What to work on: Scan the records for the word "Import". Copy each line that includes it.

+++ Task material +++

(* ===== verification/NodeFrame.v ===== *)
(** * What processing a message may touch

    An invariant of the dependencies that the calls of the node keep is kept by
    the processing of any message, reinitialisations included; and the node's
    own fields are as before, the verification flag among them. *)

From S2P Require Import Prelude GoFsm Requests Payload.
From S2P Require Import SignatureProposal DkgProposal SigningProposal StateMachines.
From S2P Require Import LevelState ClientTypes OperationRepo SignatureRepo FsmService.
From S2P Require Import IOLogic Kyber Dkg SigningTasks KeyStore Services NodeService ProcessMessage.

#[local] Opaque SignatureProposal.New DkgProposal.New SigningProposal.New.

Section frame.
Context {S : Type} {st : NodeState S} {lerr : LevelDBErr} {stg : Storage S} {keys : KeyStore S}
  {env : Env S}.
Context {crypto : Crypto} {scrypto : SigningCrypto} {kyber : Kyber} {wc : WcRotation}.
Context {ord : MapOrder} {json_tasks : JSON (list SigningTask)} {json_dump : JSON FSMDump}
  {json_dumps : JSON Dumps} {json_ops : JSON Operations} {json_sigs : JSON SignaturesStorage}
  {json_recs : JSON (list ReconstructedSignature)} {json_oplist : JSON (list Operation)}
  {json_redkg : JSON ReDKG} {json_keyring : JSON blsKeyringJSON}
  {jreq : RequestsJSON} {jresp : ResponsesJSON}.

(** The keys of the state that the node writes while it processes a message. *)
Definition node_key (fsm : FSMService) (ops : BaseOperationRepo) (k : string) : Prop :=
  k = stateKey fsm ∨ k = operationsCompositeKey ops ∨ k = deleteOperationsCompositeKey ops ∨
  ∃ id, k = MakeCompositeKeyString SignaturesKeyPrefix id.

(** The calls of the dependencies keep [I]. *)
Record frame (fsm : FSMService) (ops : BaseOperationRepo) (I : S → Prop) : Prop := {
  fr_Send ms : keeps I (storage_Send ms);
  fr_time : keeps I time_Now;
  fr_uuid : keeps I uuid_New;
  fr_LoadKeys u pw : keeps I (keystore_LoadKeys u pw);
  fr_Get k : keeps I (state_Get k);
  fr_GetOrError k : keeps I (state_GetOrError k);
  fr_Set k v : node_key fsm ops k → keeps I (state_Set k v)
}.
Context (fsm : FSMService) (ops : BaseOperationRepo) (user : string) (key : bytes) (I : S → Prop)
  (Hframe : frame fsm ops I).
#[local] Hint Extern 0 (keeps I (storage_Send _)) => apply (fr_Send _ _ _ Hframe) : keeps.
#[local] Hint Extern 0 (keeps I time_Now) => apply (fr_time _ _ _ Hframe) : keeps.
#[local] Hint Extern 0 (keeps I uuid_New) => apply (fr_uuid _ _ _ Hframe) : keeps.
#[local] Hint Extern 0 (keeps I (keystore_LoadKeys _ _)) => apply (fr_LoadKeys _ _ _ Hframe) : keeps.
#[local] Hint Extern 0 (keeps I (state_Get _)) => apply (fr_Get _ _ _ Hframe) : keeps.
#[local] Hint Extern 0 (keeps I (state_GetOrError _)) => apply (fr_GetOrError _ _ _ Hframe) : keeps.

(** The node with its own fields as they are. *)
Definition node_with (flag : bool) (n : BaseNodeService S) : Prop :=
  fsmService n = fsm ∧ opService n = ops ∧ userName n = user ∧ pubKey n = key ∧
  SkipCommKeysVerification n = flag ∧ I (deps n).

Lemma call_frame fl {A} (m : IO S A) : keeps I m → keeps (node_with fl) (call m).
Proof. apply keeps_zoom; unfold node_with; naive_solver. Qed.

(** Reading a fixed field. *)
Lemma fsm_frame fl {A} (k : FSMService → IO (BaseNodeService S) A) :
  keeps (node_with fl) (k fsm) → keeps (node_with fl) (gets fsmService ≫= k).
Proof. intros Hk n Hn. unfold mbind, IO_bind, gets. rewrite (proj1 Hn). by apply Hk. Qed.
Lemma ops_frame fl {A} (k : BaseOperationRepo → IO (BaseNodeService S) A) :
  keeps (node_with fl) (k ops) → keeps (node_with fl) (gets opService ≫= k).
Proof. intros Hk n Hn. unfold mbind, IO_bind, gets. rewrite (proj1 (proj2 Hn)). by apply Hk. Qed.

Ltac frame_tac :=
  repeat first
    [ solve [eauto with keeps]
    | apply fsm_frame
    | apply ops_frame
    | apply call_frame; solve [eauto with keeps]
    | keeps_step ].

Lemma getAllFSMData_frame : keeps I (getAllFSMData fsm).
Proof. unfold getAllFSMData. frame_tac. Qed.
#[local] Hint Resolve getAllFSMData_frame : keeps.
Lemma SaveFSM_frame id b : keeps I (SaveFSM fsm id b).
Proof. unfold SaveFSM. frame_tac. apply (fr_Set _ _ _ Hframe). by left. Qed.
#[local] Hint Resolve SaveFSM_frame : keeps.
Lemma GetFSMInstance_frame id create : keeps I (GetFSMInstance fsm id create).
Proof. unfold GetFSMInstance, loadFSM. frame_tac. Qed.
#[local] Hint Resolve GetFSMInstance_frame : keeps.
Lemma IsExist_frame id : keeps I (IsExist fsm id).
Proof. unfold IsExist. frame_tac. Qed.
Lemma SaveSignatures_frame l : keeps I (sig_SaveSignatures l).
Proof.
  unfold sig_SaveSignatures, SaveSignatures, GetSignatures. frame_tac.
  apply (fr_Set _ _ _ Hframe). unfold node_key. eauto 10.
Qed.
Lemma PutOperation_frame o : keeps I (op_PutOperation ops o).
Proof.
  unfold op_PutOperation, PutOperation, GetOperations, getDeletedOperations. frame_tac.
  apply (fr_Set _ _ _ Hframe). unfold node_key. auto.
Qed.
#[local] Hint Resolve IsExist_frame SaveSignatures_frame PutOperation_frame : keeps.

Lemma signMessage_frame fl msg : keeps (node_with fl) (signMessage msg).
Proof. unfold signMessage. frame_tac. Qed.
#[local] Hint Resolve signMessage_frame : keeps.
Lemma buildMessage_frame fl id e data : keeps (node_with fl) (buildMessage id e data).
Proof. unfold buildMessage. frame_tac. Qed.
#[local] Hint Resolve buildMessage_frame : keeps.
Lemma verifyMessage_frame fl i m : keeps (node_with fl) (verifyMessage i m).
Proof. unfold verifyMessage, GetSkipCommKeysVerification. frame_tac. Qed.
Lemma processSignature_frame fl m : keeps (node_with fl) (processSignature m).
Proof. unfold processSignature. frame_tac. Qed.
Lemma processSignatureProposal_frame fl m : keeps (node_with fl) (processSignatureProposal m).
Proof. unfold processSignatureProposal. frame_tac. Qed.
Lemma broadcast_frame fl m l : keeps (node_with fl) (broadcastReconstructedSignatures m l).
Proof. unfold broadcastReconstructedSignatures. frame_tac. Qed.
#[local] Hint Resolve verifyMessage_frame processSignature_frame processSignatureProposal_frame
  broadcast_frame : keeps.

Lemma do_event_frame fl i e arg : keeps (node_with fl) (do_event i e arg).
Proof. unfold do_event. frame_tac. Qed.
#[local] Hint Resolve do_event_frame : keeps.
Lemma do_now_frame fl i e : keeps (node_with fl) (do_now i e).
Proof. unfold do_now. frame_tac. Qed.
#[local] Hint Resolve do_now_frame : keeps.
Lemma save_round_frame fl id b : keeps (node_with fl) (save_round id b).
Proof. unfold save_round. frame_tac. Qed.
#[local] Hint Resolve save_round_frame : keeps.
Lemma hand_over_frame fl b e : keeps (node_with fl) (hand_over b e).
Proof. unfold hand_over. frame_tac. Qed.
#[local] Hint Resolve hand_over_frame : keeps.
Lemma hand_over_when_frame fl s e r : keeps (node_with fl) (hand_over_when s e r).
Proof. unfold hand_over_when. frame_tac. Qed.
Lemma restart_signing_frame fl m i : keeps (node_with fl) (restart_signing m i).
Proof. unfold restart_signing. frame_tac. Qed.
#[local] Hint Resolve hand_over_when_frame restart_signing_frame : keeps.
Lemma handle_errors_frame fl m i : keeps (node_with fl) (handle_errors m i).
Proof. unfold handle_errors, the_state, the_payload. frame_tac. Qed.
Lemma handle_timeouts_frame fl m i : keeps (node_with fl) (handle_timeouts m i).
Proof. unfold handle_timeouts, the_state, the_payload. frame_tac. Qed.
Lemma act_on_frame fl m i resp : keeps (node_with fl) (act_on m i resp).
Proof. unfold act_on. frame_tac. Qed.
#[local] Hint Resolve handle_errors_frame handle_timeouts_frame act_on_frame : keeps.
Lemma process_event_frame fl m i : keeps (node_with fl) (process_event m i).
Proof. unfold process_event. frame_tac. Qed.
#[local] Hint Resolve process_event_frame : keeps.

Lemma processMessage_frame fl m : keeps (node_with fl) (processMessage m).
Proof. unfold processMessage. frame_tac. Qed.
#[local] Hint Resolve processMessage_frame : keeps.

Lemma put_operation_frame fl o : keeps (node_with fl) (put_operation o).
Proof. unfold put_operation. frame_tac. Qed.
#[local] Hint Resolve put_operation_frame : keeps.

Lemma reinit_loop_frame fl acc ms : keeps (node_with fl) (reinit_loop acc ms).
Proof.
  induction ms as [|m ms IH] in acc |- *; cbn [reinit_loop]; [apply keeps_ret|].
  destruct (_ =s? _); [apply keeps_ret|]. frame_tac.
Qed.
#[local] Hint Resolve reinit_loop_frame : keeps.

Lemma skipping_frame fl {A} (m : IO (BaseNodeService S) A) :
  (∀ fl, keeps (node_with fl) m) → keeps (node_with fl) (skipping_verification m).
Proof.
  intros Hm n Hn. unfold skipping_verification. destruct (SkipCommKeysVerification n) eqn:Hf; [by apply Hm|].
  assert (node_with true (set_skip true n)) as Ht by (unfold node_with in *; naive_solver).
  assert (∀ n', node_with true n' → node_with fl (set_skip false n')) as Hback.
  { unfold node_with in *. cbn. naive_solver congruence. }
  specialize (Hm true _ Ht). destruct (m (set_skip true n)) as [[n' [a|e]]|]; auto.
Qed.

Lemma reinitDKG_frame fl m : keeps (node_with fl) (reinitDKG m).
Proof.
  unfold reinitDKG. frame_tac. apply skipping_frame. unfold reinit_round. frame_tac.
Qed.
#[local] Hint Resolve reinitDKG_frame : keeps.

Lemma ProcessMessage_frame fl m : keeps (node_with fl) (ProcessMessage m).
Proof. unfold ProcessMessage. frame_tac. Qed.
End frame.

+++

Result below:
From S2P Require Import Prelude GoFsm Requests Payload.
From S2P Require Import SignatureProposal DkgProposal SigningProposal StateMachines.
From S2P Require Import LevelState ClientTypes OperationRepo SignatureRepo FsmService.
From S2P Require Import IOLogic Kyber Dkg SigningTasks KeyStore Services NodeService ProcessMessage.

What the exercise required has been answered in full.